Nay. Many, many instructions are not atomic. On a single CPU, yes. For
multiple CPUs, not atomic. Until the z13 (?), for example, NI, OI and XI
were interruptible within a reference to a single byte. NI is actually
fetch, AND, store. It could be interrupted between the fetch and the store.
So two processors doing NI or OI on the same byte could get "logically
impossible" results.

Charles


-----Original Message-----
From: IBM Mainframe Assembler List [mailto:[email protected]]
On Behalf Of Phil Smith
Sent: Sunday, July 30, 2017 5:51 PM
To: [email protected]
Subject: Re: Question about CPUs

Charles Mills wrote, in part:
>The effect of multiple CPUs on a multi-task program is even worse than 
>the load, add, store example above.
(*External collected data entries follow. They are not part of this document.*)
Record Resolved := {
  r_name : string;
  r_version : string;
  r_isLatest : option bool
}.

(** ** getManifestDependencies *)

(** The [merge(...)] expression that builds [packages] (lodash also leaves
    the merged table in [manifest.dependencies]; nothing reads it again). *)
Definition mergedPackages (manifest : Manifest) (options : Options) : Obj :=
  merge (dependencies manifest)
    [ if dev options then devDependencies manifest else Some [];
      if peer options then peerDependencies manifest else Some [];
      if optional options then optionalDependencies manifest else Some [] ].

(** [version.replace('^', '').replace('~', '')] *)
Definition cleanVersion (version : string) : string :=
  replace "~" EmptyString (replace "^" EmptyString version).

(** The body of the [map] callback: the query version of one edge.  The
    cleaned string is only tested; when it is valid the range itself is kept. *)
Definition queryVersion `{Semver} (version : string) : string :=
  if valid (cleanVersion version) then version
  else match coerce (cleanVersion version) with
       | None => "latest"
       | Some v => v
       end.

(** [Object.keys(packages).map(...)]: property names are unique, so reading
    [packages[name]] for every key is a map over the properties. *)
Definition getManifestDependencies `{Semver}
    (manifest : Manifest) (options : Options) : list Edge :=
  (fun kv => {| edge_name := fst kv; edge_version := queryVersion (snd kv) |})
    <$> mergedPackages manifest options.

(** ** The registry client (pacote) *)

Record DistTags := { latest : option string }.

(** A JS error object: [code] and [distTags] are the properties the client
    inspects. *)
Record JsError := {
  code : option string;
  distTags : option DistTags;
  message : string
}.

(** [new Error(msg)] *)
Definition Error (msg : string) : JsError :=
  {| code := None; distTags := None; message := msg |}.

(** The [TypeError] raised by destructuring a property of [undefined]. *)
Definition TypeError (msg : string) : JsError :=
  {| code := None; distTags := None; message := msg |}.

(** How a promise settles. *)
Inductive Settled (A : Type) : Type :=
  | Fulfilled (value : A)
  | Rejected (reason : JsError).
Arguments Fulfilled {A} value.
Arguments Rejected {A} reason.

Record Packument := { dist_tags : DistTags }.

(** The package spec handed to pacote, which parses the text back into a
    name and a version or tag. *)
Inductive PackageSpec : Type :=
  | NameAtVersion (packageName packageVersion : string)   (* [`${name}@${version}`] *)
  | BareName (packageName : string).                       (* [name]: the default tag, [latest] *)

Definition spec_text (s : PackageSpec) : string :=
  match s with
  | NameAtVersion n v => n +:+ "@" +:+ v
  | BareName n => n
  end.

(** The answers of the registry and of the file system, one per request;
    [packumentRejectsFirst] says which rejection [Promise.all] sees first
    when both of its promises reject. *)
Record Pacote := {
  pacote_manifest : PackageSpec -> Settled Manifest;
  pacote_packument : string -> Settled Packument;
  pacote_tarball_toFile : PackageSpec -> string -> option JsError;
  packumentRejectsFirst : bool
}.

Inductive ConsoleLine : Type :=
  | Text (s : string)
  | Object (e : JsError).

(** [handlerError(error)]: what [console.error] receives. *)
Definition handlerError (error : JsError) : ConsoleLine :=
  match message error with
  | EmptyString => Object error
  | msg => Text msg
  end.

Definition dquote : string := String (ascii_of_nat 34) EmptyString.
Definition newline : string := String (ascii_of_nat 10) EmptyString.

(** ** getPackageManifest *)

(** What one call did: how its promise settled, the requests it sent and
    the lines it printed. *)
Record Fetch := {
  outcome : Settled Manifest;
  manifestCalls : list PackageSpec;
  packumentCalls : list string;
  printed : list ConsoleLine
}.

(** The first promise of the [Promise.all]: [pacote.manifest(...)] with its
    [catch] handler. *)
Definition manifestWithFallback (pacote : Pacote)
    (packageName packageVersion : string)
    : Settled Manifest * list PackageSpec * list ConsoleLine :=
  let first := NameAtVersion packageName packageVersion in
  match pacote_manifest pacote first with
  | Fulfilled m => (Fulfilled m, [first], [])
  | Rejected error =>
      if bool_decide (code error = Some "ETARGET") then
        match distTags error with
        | None =>
            (Rejected (TypeError "Cannot destructure property 'latest' of 'error.distTags' as it is undefined."),
             [first], [])
        | Some tags =>
            let retry := NameAtVersion packageName (template_of (latest tags)) in
            (pacote_manifest pacote retry, [first; retry], [])
        end
      else if bool_decide (code error = Some "E404") then
        let line :=
          Text (newline +:+ "Error: " +:+ dquote +:+ packageName +:+ "@"
                +:+ packageVersion +:+ dquote +:+ " not found") in
        if negb (String.eqb packageVersion "latest")
        then (pacote_manifest pacote (BareName packageName),
              [first; BareName packageName], [line])
        else (Rejected (Error (packageName +:+ "@" +:+ packageVersion +:+ " not found")),
              [first], [line])
      else (Rejected error, [first], [])
  end.

(** [manifest.isLatest = ...; return manifest] *)
Definition withIsLatest (m : Manifest) (b : bool) : Manifest :=
  {| name := name m; version := version m;
     dependencies := dependencies m;
     devDependencies := devDependencies m;
     peerDependencies := peerDependencies m;
     optionalDependencies := optionalDependencies m;
     isLatest := Some b |}.

(** [Promise.all([a, b]).then(f)]: fulfilled when both are, otherwise
    rejected with the rejection that came first. *)
Definition all2_then {A B C : Type} (bFirst : bool)
    (a : Settled A) (b : Settled B) (f : A -> B -> C) : Settled C :=
  match a, b with
  | Fulfilled x, Fulfilled y => Fulfilled (f x y)
  | Rejected e, Fulfilled _ => Rejected e
  | Fulfilled _, Rejected e => Rejected e
  | Rejected e, Rejected e' => Rejected (if bFirst then e' else e)
  end.

Definition getPackageManifest (pacote : Pacote)
    (packageName packageVersion : string) : Fetch :=
  let '(manifestPromise, calls, lines) :=
    manifestWithFallback pacote packageName packageVersion in
  let wantsPackument := negb (String.eqb packageVersion "latest") in
  let packumentPromise : Settled (option Packument) :=
    if wantsPackument then
      match pacote_packument pacote packageName with
      | Fulfilled p => Fulfilled (Some p)
      | Rejected e => Rejected e
      end
    else Fulfilled None (* [Promise.resolve()] *) in
  {| outcome :=
       all2_then (packumentRejectsFirst pacote) manifestPromise packumentPromise
         (fun manifest packument =>
            match packument with
            | Some p =>
                withIsLatest manifest
                  (bool_decide (latest (dist_tags p) = Some (version manifest)))
            | None => withIsLatest manifest true
            end);
     manifestCalls := calls;
     packumentCalls := if wantsPackument then [packageName] else [];
     printed := lines |}.

(** ** The two caches of [lib/cache] *)

(** Modelled from the spec: the visited set [resolvedPackages] of
    [lib/cache], which is not among the sources.  It is a set of
    [(name, version)] keys with a membership test ([get]), an insertion
    ([set]) and a reset ([clean]). *)
Definition visited_get (n v : string) (s : gset (string * string)) : bool :=
  bool_decide ((n, v) ∈ s).

Definition visited_set (n v : string) (s : gset (string * string))
    : gset (string * string) :=
  {[ (n, v) ]} ∪ s.

Definition visited_clean : gset (string * string) := ∅.

(** Modelled from the spec: the tarball cache [cache] of [lib/cache], which
    is not among the sources.  It is a durable set of [(name, version)] keys
    with [exist] and [add]. *)
Definition cache_exist (n v : string) (s : gset (string * string)) : bool :=
  bool_decide ((n, v) ∈ s).

Definition cache_add (n v : string) (s : gset (string * string))
    : gset (string * string) :=
  {[ (n, v) ]} ∪ s.

(** ** resolveDependencies *)

(** The state a resolve pass works on: the options object (one object,
    shared by every level of the recursion), the visited set, what the logger
    sink received and what was printed on the console. *)
Record Env := {
  options : Options;
  resolvedPackages : gset (string * string);
  logged : list (string * Q);
  console : list ConsoleLine
}.

Definition with_depth (o : Options) (d : option Z) : Options :=
  {| dev := dev o; peer := peer o; optional := optional o;
     registry := registry o; logger := logger o;
     depth := d; progress := progress o |}.

Definition with_progress (o : Options) (p : option Q) : Options :=
  {| dev := dev o; peer := peer o; optional := optional o;
     registry := registry o; logger := logger o;
     depth := depth o; progress := p |}.

Definition with_options (env : Env) (o : Options) : Env :=
  {| options := o; resolvedPackages := resolvedPackages env;
     logged := logged env; console := console env |}.

(** [logger(message, percent)], a no-op when no sink was supplied. *)
Definition log (env : Env) (msg : string) (percent : Q) : Env :=
  {| options := options env; resolvedPackages := resolvedPackages env;
     logged := if logger (options env) then logged env ++ [(msg, percent)]
               else logged env;
     console := console env |}.

Definition print (env : Env) (lines : list ConsoleLine) : Env :=
  {| options := options env; resolvedPackages := resolvedPackages env;
     logged := logged env; console := console env ++ lines |}.

Definition mark_resolved (env : Env) (n v : string) : Env :=
  {| options := options env;
     resolvedPackages := visited_set n v (resolvedPackages env);
     logged := logged env; console := console env |}.

Definition key (m : Manifest) : string * string := (name m, version m).
Definition r_key (r : Resolved) : string * string := (r_name r, r_version r).

(** [options.depth = options.depth || 0; options.progress = options.progress || 0] *)
Definition init_counters (o : Options) : Options :=
  with_progress (with_depth o (Some (int_or0 (depth o))))
                (Some (frac_or0 (progress o))).

(** [getPackageManifest(...).catch(handlerError)]: a rejection is printed and
    becomes [undefined]. *)
Definition caught (f : Fetch) : option Manifest * list ConsoleLine :=
  match outcome f with
  | Fulfilled m => (Some m, printed f)
  | Rejected e => (None, printed f ++ [handlerError e])
  end.

(** The [forEach] that logs every new manifest and marks it resolved. *)
Definition announce (env : Env) (p : Manifest) : Env :=
  mark_resolved
    (log env ("Resolving dependencies: " +:+ name p +:+ "@" +:+ version p)
         (default 0%Q (progress (options env))))
    (name p) (version p).

(** [Object.assign(options, { depth: options.depth + 1 })]: the same object,
    its [depth] overwritten ([undefined + 1] is not a number). *)
Definition assign_depth_plus_1 (o : Options) : Options :=
  with_depth o (match depth o with Some d => Some (d + 1)%Z | None => None end).

(** [options.progress += 1 / dependencies.length] *)
Definition add_progress (o : Options) (n : nat) : Options :=
  with_progress o
    (match progress o with
     | Some p => Some (Qred (Qplus p (Qmake 1 (Pos.of_nat n))))
     | None => None
     end).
With two CPUs, it is possible for 
>even single machine instructions to interleave. So if one task executes 
>MVC FOO,=C'Now is the time for all good men to come to the aid of the 
>party' and another CPU executes MVC FOO,=C'The quick brown fox jumps over
the lazy dog'
>it is at least in theory* possible for FOO to end up containing 'Now is 
>the time fox jumps over the lazy dog the aid of the party'.

Mmm...I'm pretty sure a single instruction is still atomic. I'm sure Peter
Relson or one of the other IBMers will chime in, but it there has to be some
sort of interlock at some level. And I've debugged plenty of concurrency
problems, never seen a mixture from a single instruction!